Pendragon PLC (LON:PDG) saw its shares plunge on Friday after the UK's largest motor dealer warned that disruption caused by new EU emission tests and accelerated investment in its used cars business means its 2018 profits will drop.
In a trading update, the FTSE All-Share listed firm said the introduction of Worldwide Harmonised Light Vehicle Test Procedure (WLTP) has created disruption in new car sales and uncertainty over new vehicle supply.
The company noted that the UK New Car market data for the month of September showed a 20% decline in new car registrations and a similar trend has continued in October demonstrating the impact of WLTP.
From 1 September, all cars sold in the EU have had to undergo the new WLTP test which measures all regulated emissions, as well as CO2 and fuel economy.
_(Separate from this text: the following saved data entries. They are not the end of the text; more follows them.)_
(** ** The number of files *)
Section count.
Context (HO : opens_ok) (HR : removes_ok).
Definition few (s : HiAudit E) : Prop := Z.of_nat (size (rotated (ha_dir s))) <= hc_fileCount HIAUDIT_CONFIG.
Lemma few_same s s' : rotated (ha_dir s') = rotated (ha_dir s) -> few s -> few s'.
Proof. unfold few. by intros ->. Qed.
Lemma GetWriteFilePath_few s : few s -> wp GetWriteFilePath (fun _ => few) s.
Proof.
  intros Hs. unfold GetWriteFilePath. apply wp_bind, wp_get. destruct (_ <? _); [by apply wp_ret|].
  apply wp_bind, wp_get, wp_bind.
  assert (Hclose : wp (if writeFd_ s then set_writeFd false else sret tt) (fun _ => few) s) by (by destruct (writeFd_ s)).
  eapply wp_mono; [|exact Hclose]. clear Hclose. intros [] s1 Hs1. apply wp_bind, RotateAuditLog_wp. intros s2 _ _ D2.
  assert (H2 : Z.of_nat (size (rotated (ha_dir s2))) <= hc_fileCount HIAUDIT_CONFIG + 1).
  { unfold few in Hs1. destruct D2 as [-> | (name & f & _ & ->)]; [lia|].
    pose proof (rotated_insert_le (delete HIAUDIT_LOG_NAME (ha_dir s1)) name f) as H. rewrite rotated_delete_log in H. lia. }
  apply wp_bind, CleanOldAuditFile_wp; [cbn in *; unfold_ints; lia|].
  intros s3 o _ _ Hrem Hnone _.
  assert (H3 : few s3).
  { unfold few. destruct o as [x|].
    - destruct Hrem as (Hr & Hx & ->). rewrite rotated_delete, map_size_delete_Some; [change (hc_fileCount HIAUDIT_CONFIG) with 10 in *; lia|].
      destruct Hx as [f Hf]. exists f. by apply map_lookup_filter_Some.
    - rewrite Hrem. by apply Hnone. }
  apply wp_bind, wp_bind, wp_audit_ask. destruct (au_ok (SysOpen true) (ha_env s3)).1; cbn [negb].
  - apply wp_bind, wp_audit_ask, wp_bind, wp_modify, wp_ret, wp_bind, wp_modify, wp_modify.
    eapply few_same; [|exact H3]. apply rotated_insert_log.
  - apply wp_ret, wp_bind, wp_modify, wp_modify. done.
Qed.
Lemma WriteToFile_few content s : few s -> wp (WriteToFile content) (fun _ => few) s.
Proof.
  intros Hs. apply wp_bind. eapply wp_mono; [|by apply GetWriteFilePath_few]. intros [] s1 H1.
  apply wp_bind, wp_get. destruct (negb _); [by apply wp_ret|]. apply wp_bind, wp_bind, wp_audit_ask, wp_bind, wp_audit_ask, wp_bind.
  destruct (0 <? _).
  - apply wp_modify, wp_ret, wp_bind, wp_get, wp_modify. eapply few_same; [|exact H1]. apply rotated_insert_log.
  - apply wp_ret, wp_ret, wp_bind, wp_get, wp_modify. done.
Qed.
Lemma HiAudit_Write_few a s : few s -> wp (HiAudit_Write a) (fun _ => few) s.
Proof.
  intros Hs. apply wp_bind, wp_get, wp_bind.
  assert (Ht : wp (if writeLogSize_ s =? 0 then WriteToFile TitleString else sret tt) (fun _ => few) s).
  { destruct (_ =? 0); [by apply WriteToFile_few|done]. }
  eapply wp_mono; [|exact Ht]. intros [] s1 Hs1. apply wp_bind, wp_bind, wp_audit_ask, wp_ret. by apply WriteToFile_few.
Qed.
End count.

(** ** A run: the object is made and writes records *)
Definition audit_new (d : gmap string AuditFile) (e : E) : HiAudit E := (HiAudit_Init (mkHiAudit false 0 d e)).2.
Definition audit_writes (records : list AuditLog) (s : HiAudit E) : HiAudit E :=
  foldl (fun s a => (HiAudit_Write a s).2) s records.
Lemma audit_new_wp (Q : HiAudit E -> Prop) d e :
  (forall s, ha_dir s = d -> writeFd_ s = false -> Q s) ->
  (forall s f, ha_dir s = <[HIAUDIT_LOG_NAME := f]> d -> (d !! HIAUDIT_LOG_NAME = Some f \/ af_text f = "") ->
     ((forall e, (au_ok (SysStat HIAUDIT_LOG_NAME) e).1 = true) -> writeLogSize_ s = u32 (file_len f)) -> Q s) ->
  Q (audit_new d e).
Proof.
  intros Hclosed Hopen. change (wp HiAudit_Init (fun _ => Q) (mkHiAudit false 0 d e)).
  apply wp_bind, wp_audit_ask, wp_bind.
  assert (Hmk : forall s, wp (if negb (au_ok SysAccess e).1 then let! _ := audit_ask (au_ok SysMkdir) in sret tt else sret tt)
                  (fun _ s' => same_files s s') s).
  { intros s. destruct (negb _); [|by apply wp_ret]. by apply wp_bind, wp_audit_ask, wp_ret. }
  eapply wp_mono; [|apply Hmk]. intros [] s1 (F1 & S1 & D1). cbn [ha_dir writeFd_ writeLogSize_] in *.
  apply wp_bind, wp_bind, wp_audit_ask. destruct (au_ok (SysOpen false) (ha_env s1)).1; cbn [negb].
  - apply wp_bind, wp_audit_ask, wp_bind, wp_modify, wp_ret, wp_bind, wp_modify, wp_bind, wp_stat_file.
    intros r s2 (F2 & S2 & D2) _ Hr. apply wp_modify. cbn [ha_dir writeFd_ writeLogSize_ ha_env] in *. rewrite D1 in *.
    eapply Hopen; [cbn [ha_dir]; exact D2| |].
    + destruct (d !! HIAUDIT_LOG_NAME); [by left|by right].
    + intros Hok. rewrite (Hr Hok), lookup_insert_eq. done.
  - apply wp_ret, wp_bind, wp_modify, wp_bind, wp_stat_file. intros r s2 (F2 & S2 & D2) _ _. apply wp_modify.
    cbn [ha_dir writeFd_] in *. apply Hclosed; cbn; congruence.
Qed.

(** ** Claims *)

(** C19: The audit log is bounded, if [stat] of the log succeeds whenever it is asked; whatever
    else the file system answers, and however much is written: when no file of the log has
    more than 3 MiB and one record at the start, none ever
    has; and when moreover old files can be listed and removed, there are never more than ten
    renamed files, if there were no more at the start. (With a failing [stat] the size of
    an existing log is taken for 0, and the log can grow beyond the limit.) *)
Theorem audit_bounded (d : gmap string AuditFile) (e : E) (records : list AuditLog) :
  (forall e, (au_ok (SysStat HIAUDIT_LOG_NAME) e).1 = true) -> small_files d ->
  let s := audit_writes records (audit_new d e) in
  small_files (ha_dir s) /\
  (opens_ok -> removes_ok -> Z.of_nat (size (rotated d)) <= hc_fileCount HIAUDIT_CONFIG ->
   Z.of_nat (size (rotated (ha_dir s))) <= hc_fileCount HIAUDIT_CONFIG).
Proof.
  intros Hstat Hd s. split.
  - assert (H : sized (audit_new d e)).
    { apply audit_new_wp.
      - intros s0 HD HF. split; [by rewrite HD|]. intros H. congruence.
      - intros s0 f HD Hf HS. assert (Hlen : file_len f < AUDIT_FILE_LIMIT).
        { destruct Hf as [Hf|Hf]; [by apply (Hd _ _ Hf); right|]. unfold file_len. by rewrite Hf. }
        split; [rewrite HD; by apply small_insert|]. intros _. exists f. rewrite HD, lookup_insert_eq, (HS Hstat).
        split; [done|]. rewrite u32_id; [done|]. unfold AUDIT_FILE_LIMIT, file_len in *. cbn in *. unfold_ints. lia. }
    subst s. revert H. generalize (audit_new d e) as s0. induction records as [|a records IH]; intros s0 H0; [apply H0|].
    cbn. apply IH. by apply HiAudit_Write_sized.
  - intros HO HR Hfew. assert (H : few (audit_new d e)).
    { apply audit_new_wp; [intros s0 HD _; unfold few; by rewrite HD|]. intros s0 f HD _ _. unfold few. by rewrite HD, rotated_insert_log. }
    subst s. revert H. generalize (audit_new d e) as s0. induction records as [|a records IH]; intros s0 H0; [apply H0|].
    cbn. apply IH. by apply HiAudit_Write_few.
Qed.

(** When the directory can be read and files removed, [CleanOldAuditFile] keeps ten renamed
    files or fewer as they are; of more it removes exactly one, the one changed longest
    ago, and no other file. *)
Theorem CleanOldAuditFile_spec (s : HiAudit E) :
  opens_ok -> removes_ok -> stats_ok -> Z.of_nat (size (rotated (ha_dir s))) <= UINT32_MAX ->
  let d := ha_dir s in
  let d' := ha_dir (CleanOldAuditFile s).2 in
  (Z.of_nat (size (rotated d)) <= hc_fileCount HIAUDIT_CONFIG /\ d' = d) \/
  (hc_fileCount HIAUDIT_CONFIG < Z.of_nat (size (rotated d)) /\
   exists oldest f, rotated d !! oldest = Some f /\ d' = delete oldest d /\
     forall name g, rotated d !! name = Some g -> af_mtime f <= af_mtime g).
Proof.
  intros HO HR HS Hmax. change (wp CleanOldAuditFile (fun _ s' => 
    (Z.of_nat (size (rotated (ha_dir s))) <= hc_fileCount HIAUDIT_CONFIG /\ ha_dir s' = ha_dir s) \/
    (hc_fileCount HIAUDIT_CONFIG < Z.of_nat (size (rotated (ha_dir s))) /\
     exists oldest f, rotated (ha_dir s) !! oldest = Some f /\ ha_dir s' = delete oldest (ha_dir s) /\
       forall name g, rotated (ha_dir s) !! name = Some g -> af_mtime f <= af_mtime g)) s).
  apply CleanOldAuditFile_wp; [done|]. intros s' o _ _ Hrem Hnone Hsome. destruct o as [x|].
  - right. destruct Hrem as (Hr & [f Hf] & D). destruct (Hsome x eq_refl) as [Hlt Hmin]. split; [done|].
    exists x, f. split; [by apply map_lookup_filter_Some|]. split; [done|].
    intros name g [Hg Hname]%map_lookup_filter_Some. by apply (Hmin HS name).
  - left. split; [by apply Hnone|done].
Qed.
End audit.

(** ** Examples *)
Section example.
(** Every call succeeds and every write is complete; the environment is the clock. *)
Definition audit_demo_date (n : Z) : string := "2026" +:+ to_string n.
#[local] Instance audit_demo : AuditEnv Z := {
  au_ok := fun _ n => (true, n); au_write := fun len n => (Z.of_nat len, n); au_clock := fun n => (n, n + 5000);
  au_date := audit_demo_date; au_order := fun l n => (l, n) }.
#[local] Instance audit_demo_laws : AuditLaws Z.
Proof. split; intros; cbn; [lia|done]. Qed.
Definition demo_record (op : string) : AuditLog := mkAuditLog false 1 "diskManager" op "bizStage:41" "START" "".
Definition demo_old (n : Z) : string * AuditFile :=
  (hc_logName HIAUDIT_CONFIG +:+ "_audit_" +:+ to_string n +:+ ".csv", mkAuditFile "" (Z.abs (n - 4))).
Definition demo_dir : gmap string AuditFile := list_to_map (map demo_old [1; 2; 3; 4; 5; 6; 7; 8; 9; 10; 11]).

Lemma audit_bounded_witness :
  af_text <$> ha_dir (audit_writes [demo_record "Mount"] (audit_new ∅ 0)) !! HIAUDIT_LOG_NAME =
    Some (TitleString +:+ audit_line (audit_demo_date 10 +:+ "000") (demo_record "Mount")) /\
  small_files (ha_dir (audit_writes [demo_record "Mount"] (audit_new ∅ 0))).
Proof.
  split; [vm_compute; reflexivity|].
  apply (fun H1 H2 => proj1 (audit_bounded ∅ 0 [demo_record "Mount"] H1 H2)); [done|apply map_Forall_empty].
Defined.
Definition demo_full : HiAudit Z := mkHiAudit true 7 demo_dir 0.
Lemma CleanOldAuditFile_spec_witness :
  size (rotated (ha_dir demo_full)) = 11%nat /\
  let d := ha_dir demo_full in
  let d' := ha_dir (CleanOldAuditFile demo_full).2 in
  (Z.of_nat (size (rotated d)) <= hc_fileCount HIAUDIT_CONFIG /\ d' = d) \/
  (hc_fileCount HIAUDIT_CONFIG < Z.of_nat (size (rotated d)) /\
   exists oldest f, rotated d !! oldest = Some f /\ d' = delete oldest d /\
     forall name g, rotated d !! name = Some g -> af_mtime f <= af_mtime g).
Proof.
  assert (Hsize : size (rotated (ha_dir demo_full)) = 11%nat) by (vm_compute; reflexivity). split; [exact Hsize|].
  assert (Hmax : Z.of_nat (size (rotated (ha_dir demo_full))) <= UINT32_MAX) by by rewrite Hsize.
  exact (CleanOldAuditFile_spec demo_full (fun _ => eq_refl) (fun _ _ => eq_refl) (fun _ _ => eq_refl) Hmax).
Defined.

(** A file that a rotation starts has no title: [Write] looks at the size before
    [WriteToFile] rotates. *)
Lemma rotation_loses_title :
  let s := mkHiAudit true (hc_fileSize HIAUDIT_CONFIG) {[HIAUDIT_LOG_NAME := mkAuditFile "full" 0]} 0 in
  af_text <$> ha_dir (HiAudit_Write (demo_record "Mount") s).2 !! HIAUDIT_LOG_NAME =
    Some (audit_line (audit_demo_date 0 +:+ "000") (demo_record "Mount")).
Proof. vm_compute. reflexivity. Qed.
End example.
Pendragon said: “This has caused significant new vehicle supply disruption which gives us cause for concern over the coming months for new vehicle sales and profitability. This will clearly have an effect on the Group.”
The group also pointed out that during the year it has continued to invest in its Used Car business in new start-up locations and transformation costs.
It added: “This accelerated investment is being made in spite of the short-term dilutive effect and the significant costs incurred, latest data gives us encouragement for the future growth of this part of the business.”
As a result of the combination of these factors, the group said its underlying pre-tax profit for 2018 is expected to be £50mln, a big drop from the £65.3mln reported in 2017.
Pendragon said it will publish its third-quarter Interim Management Statement on 26 October 2018.
In early morning trading, Pendragon shares were 17.3% lower at 21.80p.